▸ Data to examine:
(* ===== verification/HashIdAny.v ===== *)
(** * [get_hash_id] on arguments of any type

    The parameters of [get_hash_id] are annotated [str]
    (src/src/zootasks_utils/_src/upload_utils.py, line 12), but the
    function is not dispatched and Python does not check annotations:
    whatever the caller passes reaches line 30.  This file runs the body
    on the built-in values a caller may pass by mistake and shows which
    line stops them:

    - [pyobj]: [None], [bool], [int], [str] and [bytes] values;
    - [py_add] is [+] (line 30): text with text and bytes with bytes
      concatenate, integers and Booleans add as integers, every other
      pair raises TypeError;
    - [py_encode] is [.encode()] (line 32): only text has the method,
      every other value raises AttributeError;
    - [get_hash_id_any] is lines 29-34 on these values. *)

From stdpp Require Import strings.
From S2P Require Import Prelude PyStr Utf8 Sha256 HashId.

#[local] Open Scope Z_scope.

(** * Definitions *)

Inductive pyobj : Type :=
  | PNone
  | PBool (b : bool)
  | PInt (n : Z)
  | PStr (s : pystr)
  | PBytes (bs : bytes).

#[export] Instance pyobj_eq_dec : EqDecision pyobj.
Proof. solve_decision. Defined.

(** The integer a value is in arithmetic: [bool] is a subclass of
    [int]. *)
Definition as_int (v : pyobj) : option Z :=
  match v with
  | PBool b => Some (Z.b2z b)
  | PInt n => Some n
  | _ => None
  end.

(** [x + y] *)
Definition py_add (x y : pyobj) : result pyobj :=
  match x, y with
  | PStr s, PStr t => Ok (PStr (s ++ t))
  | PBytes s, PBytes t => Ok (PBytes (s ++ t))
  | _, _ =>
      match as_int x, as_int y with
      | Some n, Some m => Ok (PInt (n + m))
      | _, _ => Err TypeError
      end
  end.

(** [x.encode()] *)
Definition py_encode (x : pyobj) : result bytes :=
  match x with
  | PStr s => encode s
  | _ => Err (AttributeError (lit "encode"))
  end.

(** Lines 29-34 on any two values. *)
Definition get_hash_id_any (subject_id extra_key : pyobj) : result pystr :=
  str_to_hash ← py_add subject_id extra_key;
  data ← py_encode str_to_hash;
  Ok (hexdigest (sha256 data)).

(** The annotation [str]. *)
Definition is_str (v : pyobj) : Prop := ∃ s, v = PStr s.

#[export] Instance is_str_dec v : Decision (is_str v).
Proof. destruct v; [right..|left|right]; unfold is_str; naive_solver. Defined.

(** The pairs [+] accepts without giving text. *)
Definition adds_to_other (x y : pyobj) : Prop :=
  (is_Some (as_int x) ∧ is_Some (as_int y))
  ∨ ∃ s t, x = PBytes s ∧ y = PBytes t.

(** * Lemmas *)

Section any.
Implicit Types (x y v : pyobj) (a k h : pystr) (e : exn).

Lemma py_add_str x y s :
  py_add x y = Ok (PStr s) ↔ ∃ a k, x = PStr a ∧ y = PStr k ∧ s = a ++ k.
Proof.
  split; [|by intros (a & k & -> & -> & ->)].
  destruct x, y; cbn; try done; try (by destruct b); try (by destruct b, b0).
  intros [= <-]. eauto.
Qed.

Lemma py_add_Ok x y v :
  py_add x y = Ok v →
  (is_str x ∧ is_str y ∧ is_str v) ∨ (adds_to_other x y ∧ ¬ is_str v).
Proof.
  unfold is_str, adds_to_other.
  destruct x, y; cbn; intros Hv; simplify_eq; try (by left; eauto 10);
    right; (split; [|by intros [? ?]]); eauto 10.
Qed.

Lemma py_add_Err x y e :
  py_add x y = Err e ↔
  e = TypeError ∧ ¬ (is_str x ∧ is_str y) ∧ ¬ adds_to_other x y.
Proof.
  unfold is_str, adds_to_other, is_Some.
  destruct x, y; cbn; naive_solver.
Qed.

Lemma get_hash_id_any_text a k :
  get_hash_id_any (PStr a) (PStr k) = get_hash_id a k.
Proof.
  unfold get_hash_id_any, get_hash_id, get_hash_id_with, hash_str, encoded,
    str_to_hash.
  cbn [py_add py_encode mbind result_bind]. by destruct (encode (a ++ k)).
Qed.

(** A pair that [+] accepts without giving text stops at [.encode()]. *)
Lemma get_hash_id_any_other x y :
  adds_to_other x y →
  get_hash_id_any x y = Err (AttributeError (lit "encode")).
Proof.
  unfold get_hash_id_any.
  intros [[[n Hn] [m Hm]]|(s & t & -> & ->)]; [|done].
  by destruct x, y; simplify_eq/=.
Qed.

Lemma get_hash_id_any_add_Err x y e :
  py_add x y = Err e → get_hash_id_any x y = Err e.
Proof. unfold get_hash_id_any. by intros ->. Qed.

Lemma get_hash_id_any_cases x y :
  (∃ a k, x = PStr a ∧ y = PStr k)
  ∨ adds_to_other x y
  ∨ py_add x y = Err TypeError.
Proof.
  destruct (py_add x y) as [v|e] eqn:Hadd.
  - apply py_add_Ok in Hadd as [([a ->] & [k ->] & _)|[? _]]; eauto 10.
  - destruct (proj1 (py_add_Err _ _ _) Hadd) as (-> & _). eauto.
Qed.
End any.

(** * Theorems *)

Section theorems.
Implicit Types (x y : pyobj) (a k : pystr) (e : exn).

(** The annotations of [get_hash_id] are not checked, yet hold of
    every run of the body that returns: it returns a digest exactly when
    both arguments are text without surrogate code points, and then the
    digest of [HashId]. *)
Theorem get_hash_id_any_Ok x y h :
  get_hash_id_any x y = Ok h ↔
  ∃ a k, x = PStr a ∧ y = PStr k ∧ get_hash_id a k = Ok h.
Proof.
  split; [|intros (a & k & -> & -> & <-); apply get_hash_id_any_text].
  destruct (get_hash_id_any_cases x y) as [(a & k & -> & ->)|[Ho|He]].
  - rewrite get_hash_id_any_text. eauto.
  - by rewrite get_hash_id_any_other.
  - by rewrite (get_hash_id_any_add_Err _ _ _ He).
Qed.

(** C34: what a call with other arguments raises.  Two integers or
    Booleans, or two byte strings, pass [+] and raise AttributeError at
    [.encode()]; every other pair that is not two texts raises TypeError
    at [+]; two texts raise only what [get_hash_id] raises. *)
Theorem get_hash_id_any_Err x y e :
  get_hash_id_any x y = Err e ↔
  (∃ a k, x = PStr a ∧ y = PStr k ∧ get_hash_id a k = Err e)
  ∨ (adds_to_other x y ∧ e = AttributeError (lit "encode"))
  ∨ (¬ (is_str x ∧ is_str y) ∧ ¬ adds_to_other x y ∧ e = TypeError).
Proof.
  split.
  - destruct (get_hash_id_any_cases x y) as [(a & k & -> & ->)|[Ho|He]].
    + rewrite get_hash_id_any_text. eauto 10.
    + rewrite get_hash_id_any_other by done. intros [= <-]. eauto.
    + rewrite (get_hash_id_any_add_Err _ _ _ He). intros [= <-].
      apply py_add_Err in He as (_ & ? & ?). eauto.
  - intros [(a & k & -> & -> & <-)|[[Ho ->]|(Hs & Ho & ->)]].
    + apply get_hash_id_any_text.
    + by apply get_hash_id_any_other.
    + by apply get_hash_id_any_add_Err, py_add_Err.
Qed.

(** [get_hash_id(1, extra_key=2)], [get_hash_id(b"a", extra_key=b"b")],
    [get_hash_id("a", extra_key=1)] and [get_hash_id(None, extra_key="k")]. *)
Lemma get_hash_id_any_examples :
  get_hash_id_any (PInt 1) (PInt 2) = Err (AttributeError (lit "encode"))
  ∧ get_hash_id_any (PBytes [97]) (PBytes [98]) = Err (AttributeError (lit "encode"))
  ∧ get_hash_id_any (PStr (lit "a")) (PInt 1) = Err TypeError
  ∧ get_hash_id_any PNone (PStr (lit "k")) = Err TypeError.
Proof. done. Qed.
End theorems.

▸ Instructions to follow: For this task, copy every line of the material in which "Prop" appears.

▸ Exercise result:
Definition is_str (v : pyobj) : Prop := ∃ s, v = PStr s.
Definition adds_to_other (x y : pyobj) : Prop :=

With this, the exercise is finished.